A major drawbacks of the collegium system, besides it being extra constitutional, was the shroud of secrecy in which it functioned. Also the fact that judges appointing their brethren were unheard of in a system that runs on the basic principles of separation of powers.
The establishment of NJAC is justified due to the failed collegium system and legitimated through the constitutional amendment. The patent difference between the collegium and NJAC is the composition of the selection body, which has non-judicial representation. Involvement of the Executive is through the presence of the Law Minister and the committee to appoint the two eminent persons. The committee to nominate eminent persons consists of the Prime Minister, the Chief Justice of India and the Leader of Opposition in the House of the People/the Leader of single largest opposition party in the House of the People. Law Minister and the appointed eminent persons bring in the non-judicial component.
Even this structure if work beyond public gaze can be plagued by the same problems that collegium system had, secrecy. The collegium system comprising of presumably superior legal minds had no reason to fail but on the principle of separation of powers. Whereas it was failed for the choices it made. The appointments made and the method of choosing has been in the line of fire for long and were condemned as arbitrary. To analyse whether the procedure adopted by the collegium were faulty that it attracted criticism is far from possible as we are blind about how its business were conducted.
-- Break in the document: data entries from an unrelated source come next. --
(** * Snail: a shallow embedding of [snail/snail.py]

    The development follows the methods of class [Snail] one by one:
    [extract_listings] (a regular-expression scan), [searching] and
    [get_cot_result] (calls to the generation backend), [create_ds] and
    [transform_alpaca_format] (dictionary reshaping and a file write) and
    [push_to_hf] (calls to the dataset hub).

    Python values are modelled as follows.
    - A [str] is a list of characters.  Characters are 8-bit ([ascii]), so
      the texts covered are those whose code points lie below 256; on that
      range the Unicode classes used by [re] and [str.rstrip] are the
      tables [isdecimal] and [isspace] below.
    - A [dict] is the list of its entries in insertion order, without
      duplicate keys (module [PyDict]).
    - Exceptions are values of type [exn]; a method runs in the monad [M],
      which threads a [world] (the number of backend calls and the trace of
      the observable effects: backend calls, prints, sleeps, file writes,
      hub requests) and the local variables of the method, and answers the
      requests to the outside world from an [env]. *)

From Stdlib Require Import Ascii String DecimalString.
From stdpp Require Import base option list strings.

(* ===================================================================== *)
(** * Strings *)
(* ===================================================================== *)

Abbreviation str := (list ascii).

(** The text of a literal: [py "abc"] is the Python string ['abc']. *)
Definition py (s : string) : str := list_ascii_of_string s.

(** The newline character, ['\n']. *)
Definition nl : ascii := "010"%char.

(** [Py_UNICODE_ISDECIMAL] on code points below 256: the digits 0 to 9. *)
Definition isdecimal (c : ascii) : bool :=
  let n := nat_of_ascii c in (48 <=? n) && (n <=? 57).

(** [Py_UNICODE_ISSPACE] on code points below 256: tab, line feed, vertical
    tab, form feed, carriage return, the four separators 0x1c to 0x1f,
    space, next line (0x85) and no-break space (0xa0). *)
Definition isspace (c : ascii) : bool :=
  let n := nat_of_ascii c in
  ((9 <=? n) && (n <=? 13)) || ((28 <=? n) && (n <=? 32))
  || (n =? 133) || (n =? 160).

(** [drop_while f s] removes the longest prefix of [s] whose characters
    satisfy [f]. *)
Fixpoint drop_while (f : ascii → bool) (s : str) : str :=
  match s with
  | c :: s' => if f c then drop_while f s' else s
  | [] => []
  end.

(** [str.rstrip()] with no argument: the string without its trailing
    whitespace. *)
Definition rstrip (s : str) : str := reverse (drop_while isspace (reverse s)).

(* ===================================================================== *)
(** * The regular-expression engine *)
(* ===================================================================== *)

Module Re.

(** What one character of the pattern can be matched against. *)
Inductive category : Type :=
| Lit (c : ascii)   (* a literal character *)
| Digit             (* \d *)
| Space             (* \s *)
| Any.              (* .  : every character but the newline *)

Definition category_match (a : category) (c : ascii) : bool :=
  match a with
  | Lit c' => bool_decide (c = c')
  | Digit => isdecimal c
  | Space => isspace c
  | Any => negb (bool_decide (c = nl))
  end.

(** A compiled pattern is a sequence of operations.  [Mark] records the
    current position; the marks 0 and 1 delimit group 1. *)
Inductive op : Type :=
| Char (a : category)   (* exactly one character of the category *)
| Star (a : category)   (* a*, greedy *)
| Plus (a : category)   (* a+, greedy *)
| Mark.

Abbreviation pattern := (list op).

(** The result of a match: the end position and the marks, most recent
    first. *)
Abbreviation result := (option (nat * list nat)).

(** Greedy repetition: consume as many characters of category [a] as
    possible, then run the rest of the pattern [k]; when [k] fails, give
    back one character and try again. *)
Fixpoint repeat_greedy (a : category) (k : str → nat → list nat → result)
    (s : str) (pos : nat) (marks : list nat) : result :=
  match s with
  | c :: s' =>
      if category_match a c then
        match repeat_greedy a k s' (S pos) marks with
        | Some r => Some r
        | None => k s pos marks
        end
      else k s pos marks
  | [] => k s pos marks
  end.

(** [sre_match p s pos marks]: match the pattern [p] against the text [s],
    which begins at position [pos] of the subject string. *)
Fixpoint sre_match (p : pattern) (s : str) (pos : nat) (marks : list nat)
    : result :=
  match p with
  | [] => Some (pos, marks)
  | Char a :: p' =>
      match s with
      | c :: s' =>
          if category_match a c then sre_match p' s' (S pos) marks else None
      | [] => None
      end
  | Star a :: p' => repeat_greedy a (sre_match p') s pos marks
  | Plus a :: p' =>
      match s with
      | c :: s' =>
          if category_match a c
          then repeat_greedy a (sre_match p') s' (S pos) marks
          else None
      | [] => None
      end
  | Mark :: p' => sre_match p' s pos (pos :: marks)
  end.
It could be assumed that transparency is the major factor that can save an institution from the critique that it acts arbitrarily. Laying out clear and unambiguous procedure is one way of tackling arbitrariness. So also, making the proceedings transparent. This transparency if infused into the procedure will be a perfect mixture. The discussions in the Commission and the Committee to nominate eminent persons shall be recorded. The statements a member makes when recorded and made public will add accountability factor, which is an offshoot of transparency.
It could be argued that members may be reluctant to speak freely if the discussions are made public. It is a ridicule even to suggest that the persons of the stature who shall be the members of the Commission will be afraid to speak out and be accountable for their statements. Also, the matter in discussion is not whether a prospective groom or bride is eligible that open statements may hurt the sentiments, but vital judicial positions with enormous implication for the nation and its future.
Proof of the pudding is in the eating and the taste depends upon the ingredients and the cooking method. Let us hope, surviving the constitutional challenge, the procedure laid out for the functioning of NJAC will lift the cloud of secrecy from the process of selection of the higher judiciary.